Lines from the top of the entries through the line that has "Module Int." must be duplicated exactly, and no others.

---

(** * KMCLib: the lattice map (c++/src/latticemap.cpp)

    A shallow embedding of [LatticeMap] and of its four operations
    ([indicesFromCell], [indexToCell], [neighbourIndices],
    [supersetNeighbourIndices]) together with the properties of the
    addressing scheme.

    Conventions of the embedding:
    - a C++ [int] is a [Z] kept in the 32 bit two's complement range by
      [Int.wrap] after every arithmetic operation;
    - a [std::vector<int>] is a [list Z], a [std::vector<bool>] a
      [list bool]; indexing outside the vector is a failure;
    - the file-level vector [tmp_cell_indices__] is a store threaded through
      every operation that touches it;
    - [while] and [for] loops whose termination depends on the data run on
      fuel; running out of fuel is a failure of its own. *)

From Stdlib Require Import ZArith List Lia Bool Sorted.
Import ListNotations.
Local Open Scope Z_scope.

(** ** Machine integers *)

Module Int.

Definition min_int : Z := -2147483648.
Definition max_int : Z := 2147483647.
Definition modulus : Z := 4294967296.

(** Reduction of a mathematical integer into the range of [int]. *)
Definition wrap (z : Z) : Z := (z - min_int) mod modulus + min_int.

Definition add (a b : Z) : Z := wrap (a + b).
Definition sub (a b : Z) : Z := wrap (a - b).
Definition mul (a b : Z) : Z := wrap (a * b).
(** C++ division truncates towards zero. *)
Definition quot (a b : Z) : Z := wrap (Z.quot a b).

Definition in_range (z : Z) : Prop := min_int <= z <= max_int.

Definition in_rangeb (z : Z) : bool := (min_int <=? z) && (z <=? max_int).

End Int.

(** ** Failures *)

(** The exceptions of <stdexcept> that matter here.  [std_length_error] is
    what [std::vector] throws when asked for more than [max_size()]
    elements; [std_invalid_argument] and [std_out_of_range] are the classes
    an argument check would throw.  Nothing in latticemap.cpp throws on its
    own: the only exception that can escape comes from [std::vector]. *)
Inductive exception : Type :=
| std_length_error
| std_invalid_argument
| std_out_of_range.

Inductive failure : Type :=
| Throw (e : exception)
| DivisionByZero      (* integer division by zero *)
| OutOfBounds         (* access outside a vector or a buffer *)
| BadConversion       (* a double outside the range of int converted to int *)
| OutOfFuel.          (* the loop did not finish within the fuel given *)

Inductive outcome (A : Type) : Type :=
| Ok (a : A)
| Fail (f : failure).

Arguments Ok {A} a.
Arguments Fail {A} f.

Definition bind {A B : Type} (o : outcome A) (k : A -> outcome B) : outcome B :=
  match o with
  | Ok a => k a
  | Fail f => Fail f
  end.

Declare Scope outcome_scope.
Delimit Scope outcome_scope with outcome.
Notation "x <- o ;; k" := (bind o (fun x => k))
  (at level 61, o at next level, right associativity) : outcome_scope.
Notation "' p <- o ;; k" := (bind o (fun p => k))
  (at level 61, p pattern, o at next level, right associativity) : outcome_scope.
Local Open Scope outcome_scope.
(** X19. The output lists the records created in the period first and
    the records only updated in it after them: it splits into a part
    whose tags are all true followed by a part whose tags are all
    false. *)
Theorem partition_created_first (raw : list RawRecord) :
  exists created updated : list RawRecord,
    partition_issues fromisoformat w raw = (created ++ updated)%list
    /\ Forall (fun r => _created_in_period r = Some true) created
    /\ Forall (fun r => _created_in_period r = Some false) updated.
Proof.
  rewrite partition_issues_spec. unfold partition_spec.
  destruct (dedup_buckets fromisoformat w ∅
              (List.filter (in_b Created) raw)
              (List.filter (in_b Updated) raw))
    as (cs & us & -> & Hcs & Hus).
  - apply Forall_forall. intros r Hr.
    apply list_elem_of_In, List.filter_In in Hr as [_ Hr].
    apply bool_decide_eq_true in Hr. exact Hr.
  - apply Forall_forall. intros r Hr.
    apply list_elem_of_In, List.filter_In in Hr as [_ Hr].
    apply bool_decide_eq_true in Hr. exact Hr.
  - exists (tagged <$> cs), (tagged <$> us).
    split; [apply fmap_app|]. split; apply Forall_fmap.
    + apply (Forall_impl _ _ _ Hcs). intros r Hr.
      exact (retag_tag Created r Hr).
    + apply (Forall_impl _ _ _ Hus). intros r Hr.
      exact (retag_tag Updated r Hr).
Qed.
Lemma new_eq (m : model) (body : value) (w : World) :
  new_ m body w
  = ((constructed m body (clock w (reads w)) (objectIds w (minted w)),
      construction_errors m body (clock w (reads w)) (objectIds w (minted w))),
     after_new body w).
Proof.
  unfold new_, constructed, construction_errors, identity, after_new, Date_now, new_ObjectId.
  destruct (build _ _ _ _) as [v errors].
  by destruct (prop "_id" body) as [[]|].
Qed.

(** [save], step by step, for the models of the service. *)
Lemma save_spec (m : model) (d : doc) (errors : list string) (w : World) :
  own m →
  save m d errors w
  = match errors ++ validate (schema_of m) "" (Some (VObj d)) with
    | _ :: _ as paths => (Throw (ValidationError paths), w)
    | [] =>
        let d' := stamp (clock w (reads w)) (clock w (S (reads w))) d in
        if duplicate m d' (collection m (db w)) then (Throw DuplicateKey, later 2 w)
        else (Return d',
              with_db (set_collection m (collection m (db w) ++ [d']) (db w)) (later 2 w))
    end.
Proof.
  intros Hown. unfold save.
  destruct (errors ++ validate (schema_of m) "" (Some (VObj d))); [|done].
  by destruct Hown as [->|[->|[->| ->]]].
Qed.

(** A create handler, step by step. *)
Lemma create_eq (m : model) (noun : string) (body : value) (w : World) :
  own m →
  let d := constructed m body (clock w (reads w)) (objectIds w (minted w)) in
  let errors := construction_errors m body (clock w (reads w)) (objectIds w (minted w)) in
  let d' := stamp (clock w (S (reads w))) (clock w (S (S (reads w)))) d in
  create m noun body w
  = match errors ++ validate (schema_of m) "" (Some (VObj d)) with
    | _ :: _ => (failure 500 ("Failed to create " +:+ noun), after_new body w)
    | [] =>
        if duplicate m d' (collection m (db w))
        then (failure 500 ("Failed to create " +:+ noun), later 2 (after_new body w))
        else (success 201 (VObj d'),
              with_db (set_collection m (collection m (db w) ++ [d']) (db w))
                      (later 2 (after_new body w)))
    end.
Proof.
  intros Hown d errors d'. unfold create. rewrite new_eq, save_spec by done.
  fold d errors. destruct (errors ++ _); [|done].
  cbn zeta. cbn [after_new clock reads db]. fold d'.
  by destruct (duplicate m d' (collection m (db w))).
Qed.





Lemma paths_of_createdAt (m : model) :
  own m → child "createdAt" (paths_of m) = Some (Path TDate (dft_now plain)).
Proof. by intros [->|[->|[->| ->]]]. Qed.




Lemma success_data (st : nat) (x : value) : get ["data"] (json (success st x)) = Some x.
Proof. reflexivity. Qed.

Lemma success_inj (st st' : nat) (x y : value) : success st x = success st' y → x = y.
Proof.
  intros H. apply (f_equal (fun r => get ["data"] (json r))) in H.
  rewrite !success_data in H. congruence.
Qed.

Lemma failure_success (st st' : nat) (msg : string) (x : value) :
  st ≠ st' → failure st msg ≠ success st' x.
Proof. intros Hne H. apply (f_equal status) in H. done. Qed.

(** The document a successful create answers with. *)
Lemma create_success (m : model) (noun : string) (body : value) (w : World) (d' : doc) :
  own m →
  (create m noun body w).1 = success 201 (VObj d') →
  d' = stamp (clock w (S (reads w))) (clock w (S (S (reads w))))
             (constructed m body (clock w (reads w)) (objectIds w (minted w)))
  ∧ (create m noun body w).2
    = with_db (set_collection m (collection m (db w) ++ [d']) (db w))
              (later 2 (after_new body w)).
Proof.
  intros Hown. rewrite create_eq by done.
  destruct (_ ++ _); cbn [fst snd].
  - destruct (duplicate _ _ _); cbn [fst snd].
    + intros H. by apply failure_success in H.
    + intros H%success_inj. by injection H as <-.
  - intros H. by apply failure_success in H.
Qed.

---

## YOUR SOLUTION:
(** * KMCLib: the lattice map (c++/src/latticemap.cpp)

    A shallow embedding of [LatticeMap] and of its four operations
    ([indicesFromCell], [indexToCell], [neighbourIndices],
    [supersetNeighbourIndices]) together with the properties of the
    addressing scheme.

    Conventions of the embedding:
    - a C++ [int] is a [Z] kept in the 32 bit two's complement range by
      [Int.wrap] after every arithmetic operation;
    - a [std::vector<int>] is a [list Z], a [std::vector<bool>] a
      [list bool]; indexing outside the vector is a failure;
    - the file-level vector [tmp_cell_indices__] is a store threaded through
      every operation that touches it;
    - [while] and [for] loops whose termination depends on the data run on
      fuel; running out of fuel is a failure of its own. *)

From Stdlib Require Import ZArith List Lia Bool Sorted.
Import ListNotations.
Local Open Scope Z_scope.

(** ** Machine integers *)

Module Int.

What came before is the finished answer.